Pourtant, unis par cette tendresse mutuelle qui à chaque instant se faisait plus forte ils ne se résignaient nullement à mourir ; mieux, la certitude que leur amour serait le plus fort s’imposait à eux au fur et à mesure que le véhicule approchait pourtant du lieu prévu pour leur exécution.

           

            Et même temps que le jour, le brouillard se levait peu à peu par nappes éparses et gommait ça et là un paysage de plus en plus désolé.

            Quand on y voyait entre deux zones de purée de pois, ils percevaient des arbres, souvent des arbustes plutôt rares. A part une fermette quelque peu délabrée, aucune trace humaine. Des deux côtés de la route, des marécages couverts d’une maigre végétation à  perte de vue, une vision quelque peu apocalyptique.

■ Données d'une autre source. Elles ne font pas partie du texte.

(* ===== verification/ExecProofs.v ===== *)
(** c/exec.c on Linux: what the /proc parsers, the ancestry walk, the event
    handlers and the netlink dispatch compute, and the refinement of the
    tracer by a specification over a finite map. *)
From S2P Require Import Prelude CLib Os Common ProbeTable ExecLinux.

(** * /proc parsers *)

(** [readCmdline] recovers an argument vector from the kernel's rendering
    (every argument followed by a NUL), provided the last one is not empty
    (trailing NULs are trimmed). *)
Theorem readCmdline_roundtrip o pid l z :
  os_read o (proc_path pid "cmdline") = Some (nul_join (l ++ [z])) ->
  Forall (fun a => NUL ∉ a) l -> NUL ∉ z -> z <> [] ->
  readCmdline o pid = l ++ [z].
Proof.
  intros Hr Hl Hz Hne. unfold readCmdline, read_nul_list. rewrite Hr.
  assert (Ht : rtrim (fun c => eqc c NUL) (nul_join (l ++ [z])) = nul_join l ++ z).
  { unfold nul_join. rewrite fmap_app, join_app.
    change (mjoin ((fun a => a ++ [NUL]) <$> [z])) with ((z ++ [NUL]) ++ []).
    rewrite app_nil_r, app_assoc, rtrim_snoc_true by apply eqc_refl.
    destruct (exists_last Hne) as (z'&x&->). rewrite app_assoc.
    apply rtrim_snoc_false, eqc_false. set_solver. }
  rewrite Ht. destruct (nul_join l ++ z) as [|c r] eqn:E.
  - apply app_eq_nil in E as [_ ?]. done.
  - rewrite <- E. by apply split_nul_join.
Qed.

Lemma readCmdline_roundtrip_witness :
  let o := Os (fun _ => Some (nul_join ["ls" : bytes; "" : bytes; "-l" : bytes])) (fun _ => LinkFails)
              (fun _ => None) (fun _ => None) (fun _ => None) in
  readCmdline o 7 = ["ls" : bytes; "" : bytes; "-l" : bytes].
Proof.
  intros o. apply (readCmdline_roundtrip o 7 ["ls" : bytes; "" : bytes] "-l").
  - reflexivity.
  - repeat constructor; apply strchr_None; reflexivity.
  - apply strchr_None; reflexivity.
  - discriminate.
Defined.

(** The text of /proc/<pid>/stat. *)
Definition stat_text (pid : Z) (comm : bytes) (st : byte) (ppid : Z) (rest : bytes) : bytes :=
  fmt_d pid ++ " (" ++ comm ++ ")" ++ " " ++ [st] ++ " " ++ fmt_d ppid ++ " " ++ rest.

Lemma stat_tail_scan st ppid rest :
  is_space st = false ->
  let r0 := st :: " "%char :: fmt_d ppid ++ " "%char :: rest in
  ltrim is_space r0 = r0 /\ ltrim is_space (span_tok r0).2 = fmt_d ppid ++ " "%char :: rest /\
  (span_tok (fmt_d ppid ++ " "%char :: rest)).1 = fmt_d ppid.
Proof.
  intros Hst r0. split_and!.
  - by apply ltrim_none.
  - unfold r0. simpl. rewrite Hst. simpl.
    destruct (fmt_d_cons ppid) as (c&r&->&Hc). simpl. by rewrite Hc.
  - rewrite span_tok_app; [done|apply fmt_d_not_space|done].
Qed.

(** [statPPID] returns the parent field of /proc/<pid>/stat for every
    process name, including names with parentheses and spaces: it looks after
    the last parenthesis of the file. *)
Theorem statPPID_roundtrip o pid comm st ppid rest :
  os_read o (proc_path pid "stat") = Some (stat_text pid comm st ppid rest) ->
  is_space st = false -> st <> ")"%char -> ")"%char ∉ rest ->
  - 2 ^ 31 <= ppid < 2 ^ 31 ->
  statPPID o pid = ppid.
Proof.
  intros Hr Hst Hp Hrest Hpp. unfold statPPID. rewrite Hr.
  set (tail := " "%char :: st :: " "%char :: fmt_d ppid ++ " "%char :: rest).
  assert (Hd : stat_text pid comm st ppid rest = (fmt_d pid ++ " (" ++ comm) ++ ")"%char :: tail).
  { unfold stat_text, tail. by rewrite <- !app_assoc. }
  assert (Htail : ")"%char ∉ tail).
  { assert (")"%char ∉ fmt_d ppid) by (by apply fmt_d_not_in). set_solver. }
  rewrite Hd, strrchr_app by done.
  rewrite drop_snoc_eq.
  destruct (stat_tail_scan st ppid rest Hst) as (H0&H1&H2).
  unfold tail. cbn [ltrim]. change (eqc " " " ") with true. cbn [ltrim].
  replace (ltrim _ (if eqc st " " then _ else _))
    with (st :: " "%char :: fmt_d ppid ++ " "%char :: rest).
  2: { destruct (eqc st " ") eqn:E; [apply eqc_true in E; by subst|]. by rewrite H0. }
  cbv iota. rewrite H1.
  destruct (fmt_d ppid ++ " "%char :: rest) as [|c r] eqn:Ef.
  { by apply app_eq_nil in Ef as [_ ?]. }
  rewrite H2. clear Ef H1 H2.
  pose proof (fmt_d_length 10 ppid ltac:(lia) ltac:(lia)) as Hlen.
  destruct (32 <=? length (fmt_d ppid))%nat eqn:E; [apply Nat.leb_le in E; lia|].
  rewrite cstr_id by (by apply fmt_d_not_in).
  rewrite <- (app_nil_r (fmt_d ppid)), strtol_fmt_d by (done || unfold LONG_MIN, LONG_MAX; lia).
  cbn [st_conv st_rest st_erange st_val]. rewrite eqs_refl. cbn [negb orb].
  destruct (ppid <? - 2147483648) eqn:E1; [zbool; lia|].
  destruct (2147483647 <? ppid) eqn:E2; [zbool; lia|]. done.
Qed.

Lemma statPPID_roundtrip_witness :
  let o := Os (fun _ => Some (stat_text 7 "a) R 1 (" "S" 42 "7 7 0")) (fun _ => LinkFails)
              (fun _ => None) (fun _ => None) (fun _ => None) in
  statPPID o 7 = 42.
Proof.
  intros o. apply (statPPID_roundtrip o 7 "a) R 1 (" "S" 42 "7 7 0").
  - reflexivity.
  - reflexivity.
  - discriminate.
  - apply strchr_None. reflexivity.
  - lia.
Defined.

(** * The ancestry walk *)

Section Ancestry.
Context (c : cfg) (o : os).

(** The [n]-th ancestor. *)
Definition ppid_n (n : nat) (pid : Z) : Z := Nat.iter n (statPPID o) pid.

(** The nearest watched process at or above [pid] is its [n]-th ancestor. *)
Definition root_at (n : nat) (pid : Z) : Prop :=
  isWatchRoot c (ppid_n n pid) = true /\
  forall i, (i < n)%nat -> isWatchRoot c (ppid_n i pid) = false /\ 0 < ppid_n (S i) pid.

(** The depth printed for a process: a watched process and its children are
    at depth 0, each further generation one deeper. *)
Definition depth_at (n : nat) : Z := Z.of_nat (pred n).

Lemma root_at_O pid : root_at 0 pid <-> isWatchRoot c pid = true.
Proof. unfold root_at. simpl. split; [tauto|]. intros H. split; [done|]. intros i Hi. lia. Qed.

Lemma ppid_n_S n pid : ppid_n (S n) pid = ppid_n n (statPPID o pid).
Proof. apply Nat.iter_succ_r. Qed.

Lemma root_at_S n pid : root_at (S n) pid <->
  isWatchRoot c pid = false /\ 0 < statPPID o pid /\ root_at n (statPPID o pid).
Proof.
  unfold root_at. rewrite ppid_n_S. split.
  - intros [Hr Hi]. destruct (Hi 0%nat) as [H1 H2]; [lia|].
    split; [exact H1|]. split; [exact H2|]. split; [done|].
    intros i Hlt. specialize (Hi (S i) ltac:(lia)). by rewrite (ppid_n_S i), (ppid_n_S (S i)) in Hi.
  - intros (H1&H2&Hr&Hi). split; [done|]. intros [|i] Hlt; [done|].
    rewrite (ppid_n_S i), (ppid_n_S (S i)). apply Hi. lia.
Qed.

(** Every recorded depth is the right one. *)
Definition db_consistent (m : gmap Z pidEntry) : Prop :=
  forall pid e, m !! pid = Some e -> exists n, root_at n pid /\ pe_depth e = depth_at n.

(** The walk over a finite map instead of the table. *)
Fixpoint depth_of (fuel : nat) (m : gmap Z pidEntry) (pid : Z) : outcome (Z * list bytes) :=
  if isWatchRoot c pid then Ok (0, [])
  else
    let ppid := statPPID o pid in
    if ppid <? 0 then
      Ok (-1, runtimeErr c ("proc-trace-exec: process vanished before we found its parent: pid "
                              ++ fmt_d pid))
    else if ppid =? 0 then Ok (-1, [])
    else if isWatchRoot c ppid then Ok (0, [])
    else match m !! ppid with
         | Some ent => Ok (pe_depth ent + 1, [])
         | None =>
             match fuel with
             | O => Fuel
             | S f => r ← depth_of f m ppid;
                      let '(d, errs) := r in
                      if d <? 0 then Ok (-1, errs) else Ok (d + 1, errs)
             end
         end.

Lemma pidDepth_abs fuel db pid : db_wf db -> pidDepth fuel c o db pid = depth_of fuel (db_abs db) pid.
Proof.
  intros Hw. revert pid. induction fuel as [|f IH]; intros pid; cbn [pidDepth depth_of];
    rewrite !piddb_find_abs by done; [done|]. by rewrite IH.
Qed.

Context (rank : Z -> nat).
(** Following positive parent links ends: [rank] is, for instance, the number
    of ancestors. *)
Hypothesis rank_dec : forall p, 0 < statPPID o p -> (rank (statPPID o p) < rank p)%nat.

Lemma depth_of_spec fuel m pid : (rank pid <= fuel)%nat -> db_consistent m ->
  exists d errs, depth_of fuel m pid = Ok (d, errs) /\
    ((exists n, root_at n pid /\ d = depth_at n) \/ (d = -1 /\ forall n, ~ root_at n pid)).
Proof using rank_dec.
  intros Hf Hm. revert pid Hf. induction fuel as [|f IH]; intros pid Hf; cbn [depth_of].
  all: destruct (isWatchRoot c pid) eqn:Hr;
    [eexists _, _; split; [done|]; left; exists 0%nat; split; [by apply root_at_O|done]|].
  all: assert (Hno : 0 < statPPID o pid \/ forall n, ~ root_at n pid);
    [destruct (decide (0 < statPPID o pid)); [by left|right];
     intros [|n']; rewrite ?root_at_O, ?root_at_S; [congruence|tauto]|].
  all: destruct (statPPID o pid <? 0) eqn:E1; zbool;
    [eexists _, _; split; [done|]; right; split; [done|]; destruct Hno; [lia|done]|].
  all: destruct (statPPID o pid =? 0) eqn:E2; zbool;
    [eexists _, _; split; [done|]; right; split; [done|]; destruct Hno; [lia|done]|].
  all: destruct (isWatchRoot c (statPPID o pid)) eqn:Hp;
    [eexists _, _; split; [done|]; left; exists 1%nat; split;
       [apply root_at_S; split_and!; [done|lia|by apply root_at_O]|done]|].
  all: assert (Hpos : 0 < statPPID o pid) by lia; pose proof (rank_dec pid Hpos) as Hrk.
  all: destruct (m !! statPPID o pid) as [ent|] eqn:Hent;
    [destruct (Hm _ _ Hent) as (n&Hn&Hd); eexists _, _; split; [done|]; left; exists (S n);
     split; [apply root_at_S; split_and!; [done|lia|done]|rewrite Hd];
     destruct n; [apply root_at_O in Hn; congruence|unfold depth_at; lia]|].
  - lia.
  - destruct (IH (statPPID o pid)) as (d&errs&->&Hd); [lia|]. cbn [mbind outcome_bind].
    destruct Hd as [(n&Hn&->)|(->&Hn)].
    + destruct (depth_at n <? 0) eqn:E; [unfold depth_at in E; zbool; lia|].
      eexists _, _; split; [done|]. left. exists (S n). split; [by apply root_at_S|].
      destruct n; [apply root_at_O in Hn; congruence|unfold depth_at; lia].
    + eexists _, _; split; [done|]. right. split; [done|]. intros [|n].
      * rewrite root_at_O. congruence.
      * rewrite root_at_S. intros (_&_&Hr'). by eapply Hn.
Qed.

End Ancestry.

(** A process tree 30 - 20 - 10, seen through /proc. *)
Definition demo_os : os :=
  Os (fun p => if eqs p (proc_path 30 "stat") then Some (stat_text 30 "sh" "S" 20 "0")
               else if eqs p (proc_path 20 "stat") then Some (stat_text 20 "sh" "S" 10 "0")
               else if eqs p (proc_path 30 "cmdline") then Some (nul_join ["/bin/ls" : bytes; "a b" : bytes])
               else None)
     (fun _ => LinkFails) (fun _ => None) (fun _ => None) (fun _ => None).
Definition demo_cfg : cfg := Cfg false false false false true true true false false [10].
Definition demo_rank (p : Z) : nat := if p =? 30 then 3%nat else if p =? 20 then 2%nat else 1%nat.

Lemma stat_not_cmdline p : eqs (proc_path p "stat") (proc_path 30 "cmdline") = false.
Proof.
  apply eqs_false. intros E. unfold proc_path in E. rewrite !app_assoc in E.
  apply (f_equal (fun l => hd_error (reverse l))) in E. rewrite !reverse_app in E. done.
Qed.

Lemma demo_ppid p : statPPID demo_os p = if p =? 30 then 20 else if p =? 20 then 10 else -1.
Proof.
  unfold statPPID. cbn [os_read demo_os]. rewrite !proc_path_eqb, stat_not_cmdline.
  destruct (p =? 30); [reflexivity|]. destruct (p =? 20); reflexivity.
Qed.

Lemma demo_rank_dec p : 0 < statPPID demo_os p ->
  (demo_rank (statPPID demo_os p) < demo_rank p)%nat.
Proof.
  rewrite demo_ppid. unfold demo_rank. destruct (p =? 30); [cbn; lia|]. destruct (p =? 20); cbn; lia.
Qed.

Lemma demo_rank_le p : (demo_rank p <= 3)%nat.
Proof. unfold demo_rank. destruct (p =? 30); [lia|]. destruct (p =? 20); lia. Qed.

Lemma pt_empty_consistent c o : db_consistent c o (db_abs pt_empty).
Proof. intros pid e He. unfold db_abs in He. rewrite pt_empty_abs in He. done. Qed.

Lemma db_empty_wf : db_wf pt_empty.
Proof. apply pt_empty_wf. Qed.

Example demo_depth : pidDepth 3 demo_cfg demo_os pt_empty 30 = Ok (1, []).
Proof. reflexivity. Qed.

            Cette fois encore, ce fut Solange qui eut l’intuition décisive.

 

 

 

            -« Ghislain, ils nous pensent paralysés au sol. Il nous faut faire jouer l’effet de surprise. »

 

 

 

            -« Comment veux-tu, ils sont peut-être armés et nous n’avons que nos mains pour nous défendre : aucune chance de leur échapper ! »

 

 

 

            « Oui, en un sens tu as raison, inutile de nous battre avec eux ; Mais ne crois-tu pas que si nous réussissons à les bousculer au moment où ils ouvriront le hayon, nous aurons une petite chance de filer à leur barbe.